The Google Fi logo over illustrations of wireless beacons.

To our surprise, Google Fi is rolling out a new “virtual carrier network” or “VCN” for Pixel users. It’s basically a VPN for your cellular connection—it hides your IP address, web traffic, and physical location from everyone, including Google and its MVNO partners.

The Google Fi VCN is automatically enabled for customers using a modern Pixel smartphone (specifically the Pixel 4 and all later models). Because this feature leverages the Android VcnManager, it requires Android 12 or later, which is probably why it doesn’t work on older Pixel phones.

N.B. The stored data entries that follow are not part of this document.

Lemma run_rollback_spec b R N px pd o Bs w :
  st (served_with R N px pd o) Bs w -> wp (run_rollback a b) (undone b R N px pd o Bs) w.
Proof.
  intros H. apply wp_bind, wp_gets. rewrite (published_pending _ _ _ b H). cbn [s_pending served_with]. case_bool_decide as E.
  2: { apply wp_ret. exists pd, Bs. split_and!; [done|by left|done|done]. }
  apply wp_bind. eapply wp_ask; [exact H|]. intros w1 H1 _. destruct (a_swap_views a (now w)) as [restored e] eqn:Ev.
  destruct (restored || negb (failed e)) eqn:Eok.
  - eapply wp_release; [exact H1|exact E|cbn; rewrite bool_decide_eq_true_2 by done; reflexivity|done|done|done|].
    intros w2 H2. apply wp_bind. eapply wp_ask; [exact H2|]. intros w3 H3 _. apply wp_ret.
    exists None, (alter (set_published false) b Bs). split_and!; [exact H3|by right|apply same_except_alter|done].
  - apply wp_ret. exists pd, Bs. split_and!; [done|by left|done|]. intros [->|Hs]; [by destruct restored|].
    destruct Hs. destruct restored, e; try done. by exists (now w), e.
Qed.
Lemma rollback_spec b R N px pd o Bs w :
  st (served_with R N px pd o) Bs w -> wp (rollbackDevelopmentBuild a b) (undone b R N px pd o Bs) w.
Proof.
  intros H. apply wp_bind, wp_gets. destruct (builds w !! b) as [d|] eqn:Ed.
  - destruct (b_rollback d) eqn:Er.
    + apply wp_bind. eapply wp_mono; [by apply run_rollback_spec|]. intros [e|] w1 (pd' & Bs' & H1 & Hu & Hs & Hp).
      * apply wp_ret. by exists pd', Bs'.
      * apply wp_bind. eapply wp_update; [exact H1| |].
        { intros d' Hd'. split; [done|]. intros Hpub. exfalso. apply Hp; [by left|]. apply (st_pending _ _ _ H1). by exists d'. }
        intros w2 H2. apply wp_ret. exists pd', (alter clear_rollback b Bs'). split_and!; [done|done| |done].
        eapply same_except_trans; [exact Hs|apply same_except_alter].
    + apply wp_ret. exists pd, Bs. split_and!; [done|by left|done|]. intros _ ->. rewrite (st_builds _ _ _ H) in Ed.
      destruct (proj2 (st_pending _ _ _ H b) eq_refl) as (d' & Hd' & Hpub). assert (d' = d) as -> by congruence. by rewrite (st_rollback _ _ _ H b d Hd' Hpub) in Er.
  - apply wp_ret. exists pd, Bs. split_and!; [done|by left|done|]. intros _ ->. rewrite (st_builds _ _ _ H) in Ed.
    destruct (proj2 (st_pending _ _ _ H b) eq_refl) as (d' & Hd' & _). congruence.
Qed.
Lemma retry_spec n b last R N px pd o Bs w :
  st (served_with R N px pd o) Bs w -> (last = None -> pd = Some b -> False) \/ (0 < n)%nat ->
  (n = O -> ~ views_stick -> pd <> Some b) ->
  wp (retry_rollback a n b last) (undone b R N px pd o Bs) w.
Proof.
  revert last pd Bs w. induction n as [|n IH]; intros last pd Bs w H Hlast Hn; cbn [retry_rollback].
  { apply wp_ret. exists pd, Bs. split_and!; [done|by left|done|]. intros [E|E]; [|by apply Hn]. intros Hp. destruct Hlast; [eauto|lia]. }
  apply wp_bind. eapply wp_mono; [by apply rollback_spec|]. intros [e|] w1 (pd' & Bs' & H1 & Hu & Hs & Hp); [|apply wp_ret; by exists pd', Bs'].
  eapply wp_mono; [apply (IH (Some e) pd' Bs' w1 H1); [by left|auto]|]. intros e2 w2 (pd2 & Bs2 & H2 & Hu2 & Hs2 & Hp2).
  exists pd2, Bs2. split_and!; [done|by eapply undo_trans|by eapply same_except_trans|done].
Qed.

Lemma errors_Join_None e e' : errors_Join e e' = None -> e = None /\ e' = None.
Proof. by destruct e, e'. Qed.

Lemma discard_spec b R N px pd o Bs w :
  st (served_with R N px pd o) Bs w -> b ∈ N -> (forall p b', R !! p = Some b' -> b' <> b) ->
  wp (discardDevelopmentBuild a b) (undone b R (N ∖ {[b]}) px pd o Bs) w.
Proof.
  intros H Hb HR. apply wp_bind. eapply wp_mono; [apply (retry_spec 3 b None _ _ _ _ _ _ _ H); [right; lia|done]|].
  intros e w1 (pd' & Bs' & H1 & Hu & Hs & Hp). apply wp_bind. eapply wp_ask; [exact H1|]. intros w2 H2 _. apply wp_bind.
  eapply (wp_emit _ _ (served_with R (N ∖ {[b]}) px pd' o)); [exact H2| |split; [done|by eexists]|cbn; set_solver|by left|].
  { cbn. rewrite !bool_decide_eq_true_2; [done| |done]. intros p b' Hp'. by eapply HR. }
  intros w3 H3 _. apply wp_ret.
  exists pd', Bs'. split_and!; [done..|]. intros [[He _]%errors_Join_None|He]; apply Hp; auto.
Qed.

(** A candidate goes: its process, unless the proxy leads to it, its views and its binary. *)
Definition runs_alone (R : gmap nat nat) (c : developmentCandidate) : Prop :=
  R !! c_process c = Some (c_build c) /\ forall p b, delete (c_process c) R !! p = Some b -> b <> c_build c.
Lemma cleanup_spec c R N px pd o Bs w :
  st (served_with R N px pd o) Bs w -> runs_alone R c -> px <> Some (c_process c) -> c_build c ∈ N ->
  wp (cleanupDevelopmentCandidate a c) (undone (c_build c) (delete (c_process c) R) (N ∖ {[c_build c]}) px pd o Bs) w.
Proof.
  intros H [HR Hother] Hpx Hb. apply wp_bind. eapply wp_ask; [exact H|]. intros w1 H1 _. apply wp_bind.
  eapply (wp_emit _ _ (served_with (delete (c_process c) R) N px pd o)); [exact H1| |split; [done|by eexists]|done| |].
  { cbn. rewrite bool_decide_eq_true_2 by by eexists. by rewrite bool_decide_eq_false_2. }
  { cbn. intros p [b [_ Hp]%lookup_delete_Some]. left. by eexists. }
  intros w2 H2 _. apply wp_bind.
  eapply wp_mono; [by eapply discard_spec|]. intros e w3 (pd' & Bs' & H3 & Hu & Hs & Hp). apply wp_ret.
  exists pd', Bs'. split_and!; [done..|]. intros [[_ He]%errors_Join_None|He]; apply Hp; [left|by right]. by destruct e.
Qed.

(** A build whose views can be published, withdrawn and made final. *)
Definition ready (Bs : gmap nat developmentBuild) (b : nat) : Prop := exists d, Bs !! b = Some d /\ b_rollback d = true /\ b_finalize d = true.

Lemma st_publish b R N px o Bs w :
  st (served_with R N px None o) Bs w -> ready Bs b ->
  st (served_with R N px (Some b) o) (alter (set_published true) b Bs)
     {| now := now w; log := Published b :: log w; builds := alter (set_published true) b (builds w); w_lock := true |}.
Proof.
  intros [] (d & Hd & Hr & Hf).
  constructor; cbn; try done; [by eapply (replay_step (Published b))|by constructor|by rewrite st_builds0| | |].
  - intros b'. destruct (decide (b' = b)) as [->|Hne].
    + rewrite lookup_alter_eq, Hd. cbn. split; [done|]. intros _. by eexists.
    + rewrite lookup_alter_ne by done. rewrite st_pending0. cbn. split; congruence.
  - intros b' d'. destruct (decide (b' = b)) as [->|Hne]; [|rewrite lookup_alter_ne by done; apply st_rollback0].
    rewrite lookup_alter_eq, Hd. cbn. by intros [= <-].
  - intros b' Hb'. apply st_old_builds0. destruct (decide (b' = b)) as [->|Hne]; [by rewrite Hd|by rewrite lookup_alter_ne in Hb'].
Qed.
Lemma ready_alter f b b' Bs : (forall d, b_rollback (f d) = b_rollback d /\ b_finalize (f d) = b_finalize d) -> ready Bs b -> ready (alter f b' Bs) b.
Proof.
  intros Hf (d & Hd & Hr & Hfi). destruct (Hf d) as [E1 E2]. destruct (decide (b = b')) as [<-|Hne].
  - exists (f d). rewrite lookup_alter_eq, Hd. split; [done|]. by rewrite E1, E2.
  - exists d. by rewrite lookup_alter_ne.
Qed.
Lemma stays_ready b b' Bs Bs' : ready Bs b -> same_except b' Bs Bs' -> b <> b' -> ready Bs' b.
Proof. intros (d & Hd & Hr) Hs Hne. exists d. by rewrite Hs. Qed.

Lemma publish_spec b R N px o Bs w :
  st (served_with R N px None o) Bs w -> ready Bs b ->
  wp (publishDevelopmentBuild a b)
     (fun _ w' => exists pd Bs', st (served_with R N px pd o) Bs' w' /\ (pd = None \/ pd = Some b) /\ same_except b Bs Bs' /\ ready Bs' b) w.
Proof.
  intros H Hready. apply wp_bind, wp_gets.
  destruct (match builds w !! b with Some d => b_publish d | None => false end);
    [|apply wp_ret; exists None, Bs; split_and!; [done|by left|done|done]].
  apply wp_bind. eapply wp_mono with (Q := fun _ w' => exists pd Bs', st (served_with R N px pd o) Bs' w' /\ (pd = None \/ pd = Some b) /\ same_except b Bs Bs' /\ ready Bs' b).
  - apply wp_bind, wp_gets. rewrite (published_pending _ _ _ b H). cbn [s_pending served_with]. rewrite bool_decide_eq_false_2 by done.
    apply wp_bind, wp_gets. apply wp_bind. eapply wp_ask; [exact H|]. intros w1 H1 _.
    rewrite (st_lock _ _ _ H), bool_decide_eq_false_2 by (by intros []).
    destruct (a_lock a (now w)); [apply wp_ret; exists None, Bs; split_and!; [done|by left|done|done]|].
    apply wp_bind. eapply wp_ask; [exact H1|]. intros w2 H2 _. destruct (a_swap_views a (now w1)) as [[|] e].
    + exists (Some b), (alter (set_published true) b Bs). split_and!; [exact (st_publish b R N px o Bs w2 H2 Hready)|by right|apply same_except_alter|by apply ready_alter].
    + apply wp_bind. eapply wp_ask; [exact H2|]. intros w3 H3 _. apply wp_ret. exists None, Bs. split_and!; [done|by left|done|done].
  - intros [e|] w1 (pd & Bs' & H1 & Hpd & Hs & Hr); [apply wp_ret; by exists pd, Bs'|].
    apply wp_bind. eapply wp_update; [exact H1|done|]. intros w2 H2. apply wp_ret. exists pd, (alter clear_publish b Bs').
    split_and!; [done|done| |by apply ready_alter]. eapply same_except_trans; [exact Hs|apply same_except_alter].
Qed.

A white paper detailing the Google FI VCN states that it won’t interfere with private DNS settings, VPNs, HTTP proxies, or other personal security tools. And unlike a mobile VPN app, the Google Fi VCN  protects any devices that are tethered to your phone.

At the time of writing, Google Fi is the only carrier to build a comprehensive VCN using the Android VcnManager. Other carriers are encouraged to do the same, though we don’t really expect them to follow suit.

Note that Google may disable its VCN if it interferes with network activity. This is an experimental launch, so the company will prioritize network speed and reliability. I should also clarify that this VCN won’t protect your privacy on a Wi-Fi connection—for that, you need a VPN.

This change to Google Fi comes during Cybersecurity Awareness Month. For increased web security, we suggest using a VPN and a password manager.

Google Fi

Google Fi offers incredibly competitive mobile plans, with unlimited plans starting at just $20 a month per user.

Source: Google via 9to5Google

Andrew Heinzman Andrew Heinzman
Andrew is the News Editor for Review Geek, where he covers breaking stories and manages the news team. He joined Life Savvy Media as a freelance writer in 2018 and has experience in a number of topics, including mobile hardware, audio, and IoT. Read Full Bio »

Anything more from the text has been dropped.